This question is inspired by Exercise 3 in Chapter 4 in the textbook. On Canvas, you will see a CSV file named "A2_Q1.csv". You will use this dataset for this question. In our version of the dataset, the annual income target variable has been renamed as low, mid, and high.
For this question, you will build a simple decision tree with depth 1 using this dataset for predicting the annual income target feature using the Gini Index split criterion. You will present your results as Pandas data frames.
You are allowed to use any Python code available on our website here. In fact, you are recommended to use some of this code.
Compute the impurity of the target feature.
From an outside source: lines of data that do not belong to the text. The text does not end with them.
(** * HmSph backend: the listing / filtering / projection layer

    A shallow embedding of the Express route handlers of the real-estate
    backend (routes/properties, routes/reviews, routes/agents, routes/admin,
    routes/favorites, routes/auth) together with the properties the
    specification states about them.

    Conventions of the embedding.
    - [req.query], [req.body] and the objects built by the handlers are finite
      maps from keys to JavaScript values ([gmap string _]); an absent key is
      JavaScript's [undefined].
    - JavaScript numbers are modelled by exact rationals extended with NaN and
      the two infinities.  The model coincides with IEEE-754 doubles wherever
      double arithmetic is exact, which covers every integer computation below
      2^53; negative zero is identified with zero.  The statements that tell
      which numbers a response carries bound their integers accordingly.
    - Strings are strings of ASCII characters.  [Number], [parseInt] and
      [parseFloat] read every string by the grammar of the language: white
      space, signs, decimal points, exponents, [Infinity], the prefixes [0x],
      [0o] and [0b], and the longest-prefix rule of the two parsers.
    - The ORM (Prisma) is an external collaborator: [findMany] and [count]
      are given their documented list semantics (filter, order, skip, take);
      a string filter [contains] is the [ILIKE] of the database, wildcards
      included; a value outside the enumeration of an enumerated column and
      an operand that is no 32-bit integer on an [Int] column make the
      client throw.
    - External libraries (bcrypt, jsonwebtoken, email validators) are Section
      variables. *)

From Stdlib Require Import ZArith QArith Qround String Ascii DecimalString List Lia Bool Sorted.
From stdpp Require Import gmap strings list fin_maps.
In this part, you will determine the root node for your decision tree. Please refer Chapter 4 slides on Canvas and Part (c) of this exercise question in the textbook for handling the Age continuous feature.
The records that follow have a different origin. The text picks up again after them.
(* ===== verification/Prelude.v ===== *)
(** * A verification development for xv6

    The program is the xv6 teaching kernel with its user programs (src/, one flat
    directory).  This library models its data structures and operations as
    executable definitions and proves what they are meant to do.

    ** The program and its layers

    From the bottom: the page allocator (kalloc.c) hands out physical pages; the
    page tables (vm.c) are built from such pages and give each process its memory.
    The disk drivers (memide.c, ide.c) move blocks; the buffer cache (bio.c) keeps
    copies of them; the log (log.c) makes a group of block writes atomic over a
    crash; the file system (fs.c) keeps inodes, files and directories in blocks and
    only reaches the disk through the log and the cache.  Open files (file.c) are
    references to inodes or pipes (pipe.c).  Processes (proc.c) hold descriptors, an
    address space and a state; exec (exec.c) replaces an address space.  The system
    calls (syscall.c, sysfile.c, sysproc.c) fetch their arguments from user memory
    and call the rest; traps (trap.c) and the descriptor tables (vm.c, mmu.h) are the
    way into the kernel.  Devices: the console (console.c, kbd.c), the serial port
    (uart.c), the interrupt controllers and the clock (lapic.c, ioapic.c, picirq.c) and
    the processor tables of the firmware (mp.c).  The boot loader (bootmain.c) loads the
    kernel and mkfs.c makes the first file system.  User programs: init (init.c), the
    shell (sh.c), grep (grep.c), the small tools (cat.c, wc.c, ls.c, ...) and the
    library (ulib.c, umalloc.c, printf.c).

    ** How the code is modelled

    A C function that changes state is a function of the monad [M S A] of this
    file: from a state to [Ok] with a result, [Panic] with the message of the
    [panic] call, or [Blocked].  [Blocked] is the state in which the code waits: in
    [sleep] or [sched], or in a loop that never ends.  A loop is a structural
    recursion where the source bounds it; otherwise it takes a fuel argument, the
    callers pass an amount computed from the sizes involved, and exhausted fuel is
    [Blocked], so that a theorem about [wp] (which asks for [Ok]) also shows that
    the fuel is enough and the loop ends.  Integers are [Z] with [u32], [s32] and
    [u16] where the C type wraps; bytes are [Byte.byte]; structures on disk and in
    firmware tables are read at the offsets of their fields.  Spin locks make the
    code they protect one step; [Spinlock] justifies that for the lock itself.

    ** The files

    - [Prelude]: bytes, integers, the monad and its weakest preconditions, arrays.
    - [Dll], [Sleeplock], [Bio]: the buffer cache over a [DiskDriver] interface; the
      cache refines a map from block numbers to contents.  [Memide] and [Ide] are
      the drivers; [Ide] shows that commands reach the disk in order and that the data
      of a read reaches its buffer.
    - [FsLayout], [Log], [LogCrash], [LogProtocol], [Tx], [LogExample]: the log.  A
      crash at any block write of a commit or of a recovery leaves all or none of a
      transaction; operations of less than MAXOPBLOCKS blocks never fill the log, while
      full ones fill the log that mkfs lays out; the interface [TxStore] with its laws
      [TxLaws] is what the file system relies on, and the log over the cache is an
      instance of it.
    - [Fs], [FsAlloc], [FsInode], [FsFile], [FsWrite], [FsDir], [FsLink], [FsPath],
      [FsExample]: fs.c, proved against [TxLaws]: block allocation, the inode cache,
      reads and writes of files, directory lookup and linking.  A write changes the
      blocks of its file only ([isolated], [file_confined]) and takes one free block of
      the disk for each block that the file lacked ([spare]), so that it fails only when
      these are too few ([disk_full]); the walk of a path name refines the resolution of
      names in a tree of directories.
    - [CString], [Kalloc], [Vm], [PageTable], [AddrSpace], [CopyVm], [VmExample]:
      memory.  Page ownership, growth, shrinking and copying of address spaces, and
      that failures give back every page.
    - [Spinlock]: mutual exclusion and interrupt nesting over interleaved CPUs.
    - [Sleep]: sleep, wakeup and the scheduler over interleaved CPUs and processes, with
      the interrupt state of each CPU; no wakeup is lost, no check of sched or of the
      locks fails, and the scheduler runs the first runnable process.
    - [Kernel], [Fcntl], [File], [Pipe], [Proc], [Sysfile], [Syscall]: the state of
      the kernel and its system calls.  [ProcInv]: invariants of the process table
      over all interleavings of kernel operations.  [Panics], [FileRefs]: reference
      counts of open files over all system calls.  [Keeps]: operations that keep an
      invariant, by the structure of their code.  [SysArgs]: arguments are fetched exactly when they lie in the memory of the
      process.  [ExecStack]: the stack of a new program.  [FileWrite]: a write through
      file, inode, log, cache and driver is on the disk when it returns.  [Trap]: traps
      and interrupts, through the preemption of the process to its return.  [Segments]: descriptors, gates and the task state, and that user
      mode enters the kernel only through them.  [KernelExample]: a concrete state.
    - [Boot]: the boot loader.  [Mkfs], [MkfsImage], [MkfsCorrect]: the tool that makes
      the first file system, and that its image satisfies the invariants the kernel
      relies on.
    - [Console], [Kbd], [Uart], [Printf], [Lapic], [Mp]: devices, formatted output,
      interrupt controllers and clock, the tables of the firmware.
    - [Init], [Shell], [ShellParse], [ShellRun], [ShellMain], [Grep], [User],
      [UserText], [Umalloc]: user programs.  The parser of the shell finds the
      derivation of its line; running a command wires the descriptors; the main loop
      runs the lines of its input; grep decides its patterns and prints the matching
      lines; cat, wc, ls and the others put out what they should for any results of
      their system calls; the allocator never hands out overlapping blocks.

    ** Fuel and bounds

    [mappages], [allocuvm], [deallocuvm], [copyuvm] and [copyout] get one turn per
    page and a few more; string loops get the length of the string; [mpinit] needs
    8192 turns, the length of a configuration table over the size of its smallest
    entry.  [filewrite] gets one turn per 1536 bytes and two more, and a transaction of
    it takes at most 25 of the 29 blocks that the log has room for.  Theorems about these
    functions are stated with [wp], so they include that the fuel suffices.

    ** Where the model is coarser than the code

    - In [ProcInv] an operation of a process up to its next sleep is one step; fork is
      taken only while the pid counter does not wrap around.
    - Reference counts of inodes and files ([i_ref], [f_ref]) are integers without a
      bound; the tables are far smaller than 2^31.
    - A pipe is an entry of a table of its own and not the page that kalloc returned for
      it, which is allocated and freed as in the code.  The heap of [Umalloc] is a map from addresses to headers.
    - A page table walk that finds nothing is a panic in [uva2ka] where the source would
      read address 0.
    - [Sleep] takes an acquire that succeeds as one step, and has sleep with a lock other
      than ptable.lock; wait, which sleeps on ptable.lock itself, is in [ProcInv].
    - In [Trap] the state in which the scheduler resumes a preempted process is a
      parameter, any function of the state in which it was preempted.

    ** Not modelled

    - Assembly (bootasm.S, entry.S, entryother.S, initcode.S, swtch.S, trapasm.S,
      usys.S) and the scripts that generate code: they are not C.  [swtch] appears
      as the point where an operation stops; in [Sleep] it hands [ptable.lock] over.
    - main.c calls the initialisation functions in order and starts the other
      processors with code in assembly; the functions themselves are modelled.
    - usertests.c, stressfs.c, forktest.c and zombie.c are tests of the running system:
      what they say is about runs of all of it at once.  The main function of grep.c
      opens the files it is given; its matcher and its loop over the input are modelled.
    - kthread.h declares an interface that no file implements; defs.h and user.h are
      prototypes.
    - [procdump] and [panic] print for debugging; a panic is a result. *)

From Stdlib Require Export ZArith Lia.
From Stdlib.Strings Require Import Byte.
From stdpp Require Export base tactics functions numbers list gmap strings sorting.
Your answer to this part needs to be a Pandas data frame and it needs to be called "df_splits". Also, it needs to have the following columns:
You can populate this data frame line by line by referring to Cell 6 in our Pandas tutorial.
You will populate and display your df_splits data frame. As an example for your "df_splits" data frame, consider the spam prediction example in Table 4.2 in the textbook on page 121, which was also covered in lectures. The df_splits data frame would look something like the table below.
Split | Remainder | Information_Gain | Is_Optimal |
---|---|---|---|
suspicious words | ? | ? | True |
unknown sender | ? | ? | False |
contains images | ? | ? | False |
PART B CLARIFICATION: In your "df_splits" data frame, please do not bundle all age splits together and call it "Age". Rather, please have a separate row for each age threshold value that qualifies as a split candidate. Please name these splits as "Age_{YY}" where {YY} represents a numerical age threshold (in years). For example, if there are only two threshold values that qualify as a split candidate, say 20 and 30, you would add two rows to "df_splits" with Split values of "Age_20" and "Age_30". Apparently, you will need to populate the rest of the columns with correct values for these two rows.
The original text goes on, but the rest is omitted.